◆ ACTION ITEM: For this exercise, return exactly the lines of the material below that begin at the one with "assert (H' : Z.pos (2" and stop after the one with "[H|H]; [exact H|].".

BEGIN

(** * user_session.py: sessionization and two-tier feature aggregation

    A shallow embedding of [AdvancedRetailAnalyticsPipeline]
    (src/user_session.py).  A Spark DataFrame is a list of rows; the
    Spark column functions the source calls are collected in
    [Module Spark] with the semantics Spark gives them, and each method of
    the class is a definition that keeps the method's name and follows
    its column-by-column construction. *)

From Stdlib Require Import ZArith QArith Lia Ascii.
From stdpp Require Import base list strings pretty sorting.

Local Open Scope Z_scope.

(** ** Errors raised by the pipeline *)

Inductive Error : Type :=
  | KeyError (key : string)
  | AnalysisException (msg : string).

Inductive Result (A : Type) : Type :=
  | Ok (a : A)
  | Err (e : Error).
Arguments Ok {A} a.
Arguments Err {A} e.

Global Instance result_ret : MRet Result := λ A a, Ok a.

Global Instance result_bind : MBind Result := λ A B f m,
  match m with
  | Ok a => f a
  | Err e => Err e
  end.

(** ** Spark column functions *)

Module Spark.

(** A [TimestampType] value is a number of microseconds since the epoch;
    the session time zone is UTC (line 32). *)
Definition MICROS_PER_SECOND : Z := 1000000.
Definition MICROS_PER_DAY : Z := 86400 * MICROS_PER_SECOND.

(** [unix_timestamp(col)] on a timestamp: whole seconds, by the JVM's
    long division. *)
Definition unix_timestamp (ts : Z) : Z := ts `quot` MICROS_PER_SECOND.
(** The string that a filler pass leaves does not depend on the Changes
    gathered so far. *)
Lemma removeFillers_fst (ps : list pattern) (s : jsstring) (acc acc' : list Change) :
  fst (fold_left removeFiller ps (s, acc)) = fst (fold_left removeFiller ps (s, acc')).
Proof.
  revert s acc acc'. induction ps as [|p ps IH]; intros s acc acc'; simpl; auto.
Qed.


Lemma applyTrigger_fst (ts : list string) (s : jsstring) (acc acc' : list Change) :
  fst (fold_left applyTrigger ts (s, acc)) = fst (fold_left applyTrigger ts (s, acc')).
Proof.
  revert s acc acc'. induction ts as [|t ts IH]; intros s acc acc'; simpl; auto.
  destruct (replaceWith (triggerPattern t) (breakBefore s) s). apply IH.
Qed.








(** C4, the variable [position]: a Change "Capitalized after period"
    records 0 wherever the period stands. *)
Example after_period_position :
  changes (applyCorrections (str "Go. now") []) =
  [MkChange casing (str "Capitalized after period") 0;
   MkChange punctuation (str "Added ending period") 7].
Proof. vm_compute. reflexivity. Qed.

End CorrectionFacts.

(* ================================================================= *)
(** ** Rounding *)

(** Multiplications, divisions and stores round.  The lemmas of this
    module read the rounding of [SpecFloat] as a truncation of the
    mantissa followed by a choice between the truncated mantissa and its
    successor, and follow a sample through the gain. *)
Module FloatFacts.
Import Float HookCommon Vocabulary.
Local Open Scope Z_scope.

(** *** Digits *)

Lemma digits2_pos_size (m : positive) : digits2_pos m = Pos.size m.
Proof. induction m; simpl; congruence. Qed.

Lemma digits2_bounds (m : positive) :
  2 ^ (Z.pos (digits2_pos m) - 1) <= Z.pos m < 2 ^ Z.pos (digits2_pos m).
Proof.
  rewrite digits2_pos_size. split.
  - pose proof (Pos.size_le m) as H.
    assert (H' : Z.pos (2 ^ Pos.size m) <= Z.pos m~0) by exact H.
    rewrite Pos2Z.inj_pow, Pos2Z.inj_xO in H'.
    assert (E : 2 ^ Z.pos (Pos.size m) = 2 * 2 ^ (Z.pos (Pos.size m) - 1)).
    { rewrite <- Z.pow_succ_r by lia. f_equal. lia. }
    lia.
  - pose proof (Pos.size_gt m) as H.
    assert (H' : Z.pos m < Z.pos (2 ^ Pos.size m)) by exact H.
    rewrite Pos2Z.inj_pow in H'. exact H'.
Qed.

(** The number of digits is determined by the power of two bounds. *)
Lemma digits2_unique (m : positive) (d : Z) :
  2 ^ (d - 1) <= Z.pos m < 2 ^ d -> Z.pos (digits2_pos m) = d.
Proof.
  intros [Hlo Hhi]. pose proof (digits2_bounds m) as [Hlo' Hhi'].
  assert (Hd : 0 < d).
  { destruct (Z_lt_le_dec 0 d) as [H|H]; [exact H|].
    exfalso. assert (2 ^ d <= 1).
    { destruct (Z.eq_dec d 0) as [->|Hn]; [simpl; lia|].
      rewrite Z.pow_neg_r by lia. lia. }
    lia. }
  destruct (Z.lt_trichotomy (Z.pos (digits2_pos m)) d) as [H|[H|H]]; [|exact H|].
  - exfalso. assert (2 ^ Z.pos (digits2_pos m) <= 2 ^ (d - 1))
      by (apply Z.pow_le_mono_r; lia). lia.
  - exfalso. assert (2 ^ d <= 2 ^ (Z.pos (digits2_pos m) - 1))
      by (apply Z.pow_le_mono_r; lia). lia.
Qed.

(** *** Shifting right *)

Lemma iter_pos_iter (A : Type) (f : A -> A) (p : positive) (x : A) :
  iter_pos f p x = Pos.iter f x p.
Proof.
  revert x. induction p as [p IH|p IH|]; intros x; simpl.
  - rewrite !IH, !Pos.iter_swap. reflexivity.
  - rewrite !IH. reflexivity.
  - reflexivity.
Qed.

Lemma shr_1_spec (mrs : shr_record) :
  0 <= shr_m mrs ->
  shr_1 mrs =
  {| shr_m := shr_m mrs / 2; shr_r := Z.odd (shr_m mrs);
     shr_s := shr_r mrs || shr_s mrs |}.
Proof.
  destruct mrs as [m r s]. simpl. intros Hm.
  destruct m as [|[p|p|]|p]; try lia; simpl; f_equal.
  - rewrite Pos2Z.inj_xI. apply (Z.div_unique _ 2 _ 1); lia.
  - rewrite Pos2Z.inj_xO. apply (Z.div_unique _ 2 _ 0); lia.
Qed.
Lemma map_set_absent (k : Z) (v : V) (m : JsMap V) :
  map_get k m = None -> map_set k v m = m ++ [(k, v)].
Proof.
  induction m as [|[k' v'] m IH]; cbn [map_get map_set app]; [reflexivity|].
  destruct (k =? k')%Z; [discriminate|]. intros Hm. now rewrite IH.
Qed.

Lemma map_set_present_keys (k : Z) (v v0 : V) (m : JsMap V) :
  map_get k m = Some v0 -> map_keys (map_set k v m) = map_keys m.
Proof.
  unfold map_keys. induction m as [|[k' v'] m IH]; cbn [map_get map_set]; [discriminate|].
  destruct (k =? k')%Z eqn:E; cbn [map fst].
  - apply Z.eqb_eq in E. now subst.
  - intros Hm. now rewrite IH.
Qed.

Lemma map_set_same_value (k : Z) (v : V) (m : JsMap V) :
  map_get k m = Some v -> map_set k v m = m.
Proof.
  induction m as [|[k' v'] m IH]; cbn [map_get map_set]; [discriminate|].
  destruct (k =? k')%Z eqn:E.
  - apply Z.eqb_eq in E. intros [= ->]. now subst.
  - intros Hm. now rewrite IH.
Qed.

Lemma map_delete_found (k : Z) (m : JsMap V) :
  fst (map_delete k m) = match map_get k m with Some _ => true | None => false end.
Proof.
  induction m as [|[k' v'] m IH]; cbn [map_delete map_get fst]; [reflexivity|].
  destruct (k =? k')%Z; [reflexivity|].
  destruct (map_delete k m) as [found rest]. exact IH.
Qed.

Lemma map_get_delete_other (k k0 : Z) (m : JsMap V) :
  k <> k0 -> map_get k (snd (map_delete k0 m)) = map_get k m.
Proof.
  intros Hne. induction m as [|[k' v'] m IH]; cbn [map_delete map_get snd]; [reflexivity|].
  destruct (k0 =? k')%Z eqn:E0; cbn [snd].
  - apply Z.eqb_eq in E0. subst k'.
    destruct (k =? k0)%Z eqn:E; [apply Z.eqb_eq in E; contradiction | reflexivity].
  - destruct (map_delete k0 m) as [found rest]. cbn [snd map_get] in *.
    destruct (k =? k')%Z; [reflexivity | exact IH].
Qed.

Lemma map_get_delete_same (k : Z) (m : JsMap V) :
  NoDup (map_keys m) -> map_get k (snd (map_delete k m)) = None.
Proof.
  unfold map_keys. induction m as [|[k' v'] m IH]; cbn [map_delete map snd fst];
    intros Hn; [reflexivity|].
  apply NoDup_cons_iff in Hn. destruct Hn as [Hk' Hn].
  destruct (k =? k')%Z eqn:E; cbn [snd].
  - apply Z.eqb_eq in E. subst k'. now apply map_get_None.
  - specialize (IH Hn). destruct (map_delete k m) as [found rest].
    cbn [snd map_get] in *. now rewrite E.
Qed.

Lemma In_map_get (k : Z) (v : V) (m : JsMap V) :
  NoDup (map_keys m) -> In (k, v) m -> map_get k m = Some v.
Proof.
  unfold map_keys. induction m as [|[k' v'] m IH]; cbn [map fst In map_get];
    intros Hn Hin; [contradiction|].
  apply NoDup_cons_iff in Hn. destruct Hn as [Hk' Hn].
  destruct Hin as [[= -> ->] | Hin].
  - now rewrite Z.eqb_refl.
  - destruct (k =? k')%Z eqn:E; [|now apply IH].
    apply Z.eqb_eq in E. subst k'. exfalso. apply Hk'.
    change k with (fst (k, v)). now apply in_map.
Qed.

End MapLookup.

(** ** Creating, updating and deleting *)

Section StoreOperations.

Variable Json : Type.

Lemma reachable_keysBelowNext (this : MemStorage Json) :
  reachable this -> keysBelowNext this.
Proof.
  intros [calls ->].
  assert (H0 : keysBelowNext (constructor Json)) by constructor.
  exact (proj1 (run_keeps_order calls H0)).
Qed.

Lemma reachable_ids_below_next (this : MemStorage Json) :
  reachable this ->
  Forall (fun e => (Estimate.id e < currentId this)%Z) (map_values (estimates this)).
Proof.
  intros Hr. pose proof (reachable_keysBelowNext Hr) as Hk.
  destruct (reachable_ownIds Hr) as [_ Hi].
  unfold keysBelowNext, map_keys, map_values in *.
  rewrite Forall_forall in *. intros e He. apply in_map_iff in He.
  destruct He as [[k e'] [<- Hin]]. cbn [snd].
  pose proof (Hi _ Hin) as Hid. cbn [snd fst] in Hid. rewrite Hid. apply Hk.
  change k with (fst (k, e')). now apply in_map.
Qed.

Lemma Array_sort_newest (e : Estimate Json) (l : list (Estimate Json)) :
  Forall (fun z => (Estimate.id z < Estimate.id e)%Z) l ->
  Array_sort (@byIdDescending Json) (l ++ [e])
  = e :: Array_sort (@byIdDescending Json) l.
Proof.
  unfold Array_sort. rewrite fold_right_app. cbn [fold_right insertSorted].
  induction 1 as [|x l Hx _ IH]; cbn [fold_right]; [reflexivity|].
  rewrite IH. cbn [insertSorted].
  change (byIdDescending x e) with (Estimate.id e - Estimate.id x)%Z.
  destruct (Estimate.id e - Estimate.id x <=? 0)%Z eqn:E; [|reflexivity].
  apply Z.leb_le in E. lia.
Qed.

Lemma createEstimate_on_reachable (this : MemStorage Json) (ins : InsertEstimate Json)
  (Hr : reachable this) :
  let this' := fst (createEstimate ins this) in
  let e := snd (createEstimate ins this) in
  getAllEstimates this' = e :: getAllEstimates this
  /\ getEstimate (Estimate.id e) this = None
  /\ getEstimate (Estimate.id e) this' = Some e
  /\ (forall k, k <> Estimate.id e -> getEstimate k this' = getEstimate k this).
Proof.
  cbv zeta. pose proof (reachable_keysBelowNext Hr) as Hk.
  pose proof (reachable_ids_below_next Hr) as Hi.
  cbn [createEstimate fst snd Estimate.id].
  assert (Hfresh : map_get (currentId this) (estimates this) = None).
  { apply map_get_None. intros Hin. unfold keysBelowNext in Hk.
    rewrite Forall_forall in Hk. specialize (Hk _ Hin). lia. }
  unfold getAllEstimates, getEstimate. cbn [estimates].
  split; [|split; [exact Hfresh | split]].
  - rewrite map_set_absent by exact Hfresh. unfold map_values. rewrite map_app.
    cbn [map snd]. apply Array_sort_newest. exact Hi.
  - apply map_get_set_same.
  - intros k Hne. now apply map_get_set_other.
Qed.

END
BEGIN

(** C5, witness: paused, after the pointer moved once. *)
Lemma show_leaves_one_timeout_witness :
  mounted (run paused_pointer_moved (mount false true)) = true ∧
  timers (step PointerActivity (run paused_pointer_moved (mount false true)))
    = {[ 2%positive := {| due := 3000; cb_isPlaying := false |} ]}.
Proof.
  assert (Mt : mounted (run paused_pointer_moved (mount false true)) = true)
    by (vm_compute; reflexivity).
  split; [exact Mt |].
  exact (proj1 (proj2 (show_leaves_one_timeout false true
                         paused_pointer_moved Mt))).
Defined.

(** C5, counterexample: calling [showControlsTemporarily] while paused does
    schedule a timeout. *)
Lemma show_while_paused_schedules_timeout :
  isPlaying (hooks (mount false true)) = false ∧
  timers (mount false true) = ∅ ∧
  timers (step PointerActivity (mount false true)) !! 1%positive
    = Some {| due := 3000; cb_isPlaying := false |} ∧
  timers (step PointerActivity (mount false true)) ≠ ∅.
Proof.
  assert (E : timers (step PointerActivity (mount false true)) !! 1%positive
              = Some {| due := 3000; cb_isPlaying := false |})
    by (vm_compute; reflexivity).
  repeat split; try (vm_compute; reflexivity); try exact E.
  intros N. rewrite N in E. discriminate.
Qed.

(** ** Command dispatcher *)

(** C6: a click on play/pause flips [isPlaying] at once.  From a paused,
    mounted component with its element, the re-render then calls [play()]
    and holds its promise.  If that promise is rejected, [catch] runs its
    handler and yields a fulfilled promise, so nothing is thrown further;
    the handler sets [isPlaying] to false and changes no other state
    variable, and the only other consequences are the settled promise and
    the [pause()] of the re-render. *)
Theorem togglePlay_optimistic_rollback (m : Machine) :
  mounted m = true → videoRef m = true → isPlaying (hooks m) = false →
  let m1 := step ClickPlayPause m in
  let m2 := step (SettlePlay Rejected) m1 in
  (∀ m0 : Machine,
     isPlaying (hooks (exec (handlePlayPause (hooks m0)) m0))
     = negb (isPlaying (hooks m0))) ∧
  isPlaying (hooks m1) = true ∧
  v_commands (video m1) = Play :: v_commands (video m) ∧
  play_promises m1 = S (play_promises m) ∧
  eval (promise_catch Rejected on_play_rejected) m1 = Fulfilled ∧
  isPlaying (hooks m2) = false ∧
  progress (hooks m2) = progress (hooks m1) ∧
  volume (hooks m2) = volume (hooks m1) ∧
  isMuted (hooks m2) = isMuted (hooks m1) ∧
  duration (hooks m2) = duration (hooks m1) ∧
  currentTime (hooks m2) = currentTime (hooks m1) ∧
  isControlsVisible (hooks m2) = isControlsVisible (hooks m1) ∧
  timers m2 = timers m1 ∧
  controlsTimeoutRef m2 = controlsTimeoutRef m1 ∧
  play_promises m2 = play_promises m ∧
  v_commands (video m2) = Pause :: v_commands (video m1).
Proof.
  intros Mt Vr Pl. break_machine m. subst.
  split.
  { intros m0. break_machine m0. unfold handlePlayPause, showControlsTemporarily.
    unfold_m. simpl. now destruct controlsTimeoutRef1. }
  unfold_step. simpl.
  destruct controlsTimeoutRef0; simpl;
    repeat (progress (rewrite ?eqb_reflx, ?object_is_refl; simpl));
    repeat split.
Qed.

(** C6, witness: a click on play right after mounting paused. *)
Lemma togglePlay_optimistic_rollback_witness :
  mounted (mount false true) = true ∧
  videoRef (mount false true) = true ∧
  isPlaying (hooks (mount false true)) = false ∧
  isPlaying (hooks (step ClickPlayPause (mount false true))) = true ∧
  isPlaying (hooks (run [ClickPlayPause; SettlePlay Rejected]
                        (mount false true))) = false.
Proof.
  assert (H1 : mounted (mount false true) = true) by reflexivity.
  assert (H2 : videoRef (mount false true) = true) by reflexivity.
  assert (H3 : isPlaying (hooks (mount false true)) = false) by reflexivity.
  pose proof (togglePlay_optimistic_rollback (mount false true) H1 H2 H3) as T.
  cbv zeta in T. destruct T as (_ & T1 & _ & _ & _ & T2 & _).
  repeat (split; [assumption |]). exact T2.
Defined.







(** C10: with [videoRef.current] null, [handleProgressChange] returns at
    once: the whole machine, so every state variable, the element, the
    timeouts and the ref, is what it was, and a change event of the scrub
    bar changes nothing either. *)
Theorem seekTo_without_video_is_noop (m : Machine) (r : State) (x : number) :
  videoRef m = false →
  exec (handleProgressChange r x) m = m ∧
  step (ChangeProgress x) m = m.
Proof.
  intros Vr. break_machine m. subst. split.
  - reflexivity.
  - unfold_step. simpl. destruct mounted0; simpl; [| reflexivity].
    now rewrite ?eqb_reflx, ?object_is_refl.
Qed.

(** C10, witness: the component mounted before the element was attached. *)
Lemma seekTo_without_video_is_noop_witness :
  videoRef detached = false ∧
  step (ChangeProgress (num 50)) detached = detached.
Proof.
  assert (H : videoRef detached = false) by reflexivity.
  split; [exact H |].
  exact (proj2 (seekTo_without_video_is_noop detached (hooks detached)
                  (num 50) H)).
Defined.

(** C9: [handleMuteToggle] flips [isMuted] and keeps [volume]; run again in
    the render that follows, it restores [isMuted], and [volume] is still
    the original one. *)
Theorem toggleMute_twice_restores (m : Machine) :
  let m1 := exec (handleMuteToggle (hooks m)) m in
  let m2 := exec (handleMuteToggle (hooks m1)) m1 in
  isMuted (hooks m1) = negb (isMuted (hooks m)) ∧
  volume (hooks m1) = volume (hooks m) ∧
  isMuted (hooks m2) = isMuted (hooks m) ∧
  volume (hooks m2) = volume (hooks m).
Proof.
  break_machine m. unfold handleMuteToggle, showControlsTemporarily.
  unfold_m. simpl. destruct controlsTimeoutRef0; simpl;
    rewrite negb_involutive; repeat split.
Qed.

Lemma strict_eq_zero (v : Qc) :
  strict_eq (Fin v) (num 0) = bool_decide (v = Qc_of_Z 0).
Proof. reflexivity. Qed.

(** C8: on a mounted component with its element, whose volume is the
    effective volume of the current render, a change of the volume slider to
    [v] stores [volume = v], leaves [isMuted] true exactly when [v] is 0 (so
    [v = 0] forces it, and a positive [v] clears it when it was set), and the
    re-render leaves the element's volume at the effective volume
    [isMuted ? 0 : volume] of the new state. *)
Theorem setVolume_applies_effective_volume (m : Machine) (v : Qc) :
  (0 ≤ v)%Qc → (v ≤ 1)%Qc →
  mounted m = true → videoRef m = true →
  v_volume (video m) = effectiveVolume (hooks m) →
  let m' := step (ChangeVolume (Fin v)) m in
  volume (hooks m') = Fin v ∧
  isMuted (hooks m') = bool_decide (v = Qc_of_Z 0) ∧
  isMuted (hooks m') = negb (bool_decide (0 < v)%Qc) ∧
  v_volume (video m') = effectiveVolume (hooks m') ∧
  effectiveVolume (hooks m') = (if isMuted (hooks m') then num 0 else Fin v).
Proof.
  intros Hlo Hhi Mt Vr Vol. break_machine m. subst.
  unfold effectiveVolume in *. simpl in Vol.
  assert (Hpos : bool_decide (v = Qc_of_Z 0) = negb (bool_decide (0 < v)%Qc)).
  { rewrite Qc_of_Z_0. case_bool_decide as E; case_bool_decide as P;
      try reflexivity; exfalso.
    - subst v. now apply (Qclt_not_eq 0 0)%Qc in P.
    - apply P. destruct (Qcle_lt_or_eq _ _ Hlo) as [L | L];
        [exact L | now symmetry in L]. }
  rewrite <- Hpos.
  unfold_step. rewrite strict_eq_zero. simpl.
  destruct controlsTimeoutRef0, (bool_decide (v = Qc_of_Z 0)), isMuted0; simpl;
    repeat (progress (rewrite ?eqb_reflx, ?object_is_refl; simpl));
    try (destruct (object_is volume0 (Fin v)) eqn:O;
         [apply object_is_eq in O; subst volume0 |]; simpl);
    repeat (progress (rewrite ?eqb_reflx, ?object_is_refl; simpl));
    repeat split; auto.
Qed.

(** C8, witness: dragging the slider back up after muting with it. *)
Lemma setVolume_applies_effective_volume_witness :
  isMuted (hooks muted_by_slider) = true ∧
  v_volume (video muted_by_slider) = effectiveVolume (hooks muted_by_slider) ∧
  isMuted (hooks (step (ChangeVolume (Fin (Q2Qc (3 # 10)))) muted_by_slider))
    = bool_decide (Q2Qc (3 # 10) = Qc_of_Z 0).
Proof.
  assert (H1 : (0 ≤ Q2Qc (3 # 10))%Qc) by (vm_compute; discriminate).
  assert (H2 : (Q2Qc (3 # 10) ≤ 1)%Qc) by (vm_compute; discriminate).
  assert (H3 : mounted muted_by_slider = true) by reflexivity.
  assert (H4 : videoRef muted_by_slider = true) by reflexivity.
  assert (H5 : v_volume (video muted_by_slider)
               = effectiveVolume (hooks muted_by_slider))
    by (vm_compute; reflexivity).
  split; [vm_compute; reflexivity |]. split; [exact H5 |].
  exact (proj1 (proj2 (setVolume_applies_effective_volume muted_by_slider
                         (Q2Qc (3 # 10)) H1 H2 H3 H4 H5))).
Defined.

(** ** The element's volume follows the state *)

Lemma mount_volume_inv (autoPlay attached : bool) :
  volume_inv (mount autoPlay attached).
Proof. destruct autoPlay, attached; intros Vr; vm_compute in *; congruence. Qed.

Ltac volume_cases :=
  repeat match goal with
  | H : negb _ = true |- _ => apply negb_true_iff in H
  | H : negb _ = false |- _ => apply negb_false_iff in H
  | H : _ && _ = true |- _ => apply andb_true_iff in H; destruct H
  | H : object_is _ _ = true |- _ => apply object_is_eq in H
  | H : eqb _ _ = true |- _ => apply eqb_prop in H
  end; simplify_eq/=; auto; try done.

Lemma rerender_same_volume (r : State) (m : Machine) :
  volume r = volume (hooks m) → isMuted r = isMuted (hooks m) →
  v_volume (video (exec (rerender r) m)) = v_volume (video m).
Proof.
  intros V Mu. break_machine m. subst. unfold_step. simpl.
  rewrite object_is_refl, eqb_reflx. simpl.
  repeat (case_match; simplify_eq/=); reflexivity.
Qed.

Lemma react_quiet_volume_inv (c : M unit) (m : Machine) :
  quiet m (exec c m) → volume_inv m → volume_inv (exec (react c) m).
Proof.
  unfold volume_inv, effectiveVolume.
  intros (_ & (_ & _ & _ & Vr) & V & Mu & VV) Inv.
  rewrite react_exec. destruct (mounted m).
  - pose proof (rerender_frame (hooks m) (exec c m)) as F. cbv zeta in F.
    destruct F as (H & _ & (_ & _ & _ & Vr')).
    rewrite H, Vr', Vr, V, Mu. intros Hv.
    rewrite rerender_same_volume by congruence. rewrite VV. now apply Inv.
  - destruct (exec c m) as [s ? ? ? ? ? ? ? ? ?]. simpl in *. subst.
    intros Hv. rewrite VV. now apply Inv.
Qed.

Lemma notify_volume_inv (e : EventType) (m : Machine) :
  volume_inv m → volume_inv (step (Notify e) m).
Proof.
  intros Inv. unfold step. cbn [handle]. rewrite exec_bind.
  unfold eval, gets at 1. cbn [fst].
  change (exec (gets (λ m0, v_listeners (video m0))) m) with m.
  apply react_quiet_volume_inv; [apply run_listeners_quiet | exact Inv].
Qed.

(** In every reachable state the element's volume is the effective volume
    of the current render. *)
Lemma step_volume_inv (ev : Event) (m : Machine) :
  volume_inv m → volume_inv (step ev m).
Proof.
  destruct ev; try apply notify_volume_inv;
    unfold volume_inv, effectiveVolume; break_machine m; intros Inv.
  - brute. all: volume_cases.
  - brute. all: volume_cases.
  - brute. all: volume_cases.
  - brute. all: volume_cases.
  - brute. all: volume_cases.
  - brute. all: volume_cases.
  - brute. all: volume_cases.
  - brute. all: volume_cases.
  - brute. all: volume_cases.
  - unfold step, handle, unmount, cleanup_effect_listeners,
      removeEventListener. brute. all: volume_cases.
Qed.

END

◆ ANSWER TO THIS PROBLEM:
    assert (H' : Z.pos (2 ^ Pos.size m) <= Z.pos m~0) by exact H.
    rewrite Pos2Z.inj_pow, Pos2Z.inj_xO in H'.
    assert (E : 2 ^ Z.pos (Pos.size m) = 2 * 2 ^ (Z.pos (Pos.size m) - 1)).
    { rewrite <- Z.pow_succ_r by lia. f_equal. lia. }
    lia.
  - pose proof (Pos.size_gt m) as H.
    assert (H' : Z.pos m < Z.pos (2 ^ Pos.size m)) by exact H.
    rewrite Pos2Z.inj_pow in H'. exact H'.
Qed.

(** The number of digits is determined by the power of two bounds. *)
Lemma digits2_unique (m : positive) (d : Z) :
  2 ^ (d - 1) <= Z.pos m < 2 ^ d -> Z.pos (digits2_pos m) = d.
Proof.
  intros [Hlo Hhi]. pose proof (digits2_bounds m) as [Hlo' Hhi'].
  assert (Hd : 0 < d).
  { destruct (Z_lt_le_dec 0 d) as [H|H]; [exact H|].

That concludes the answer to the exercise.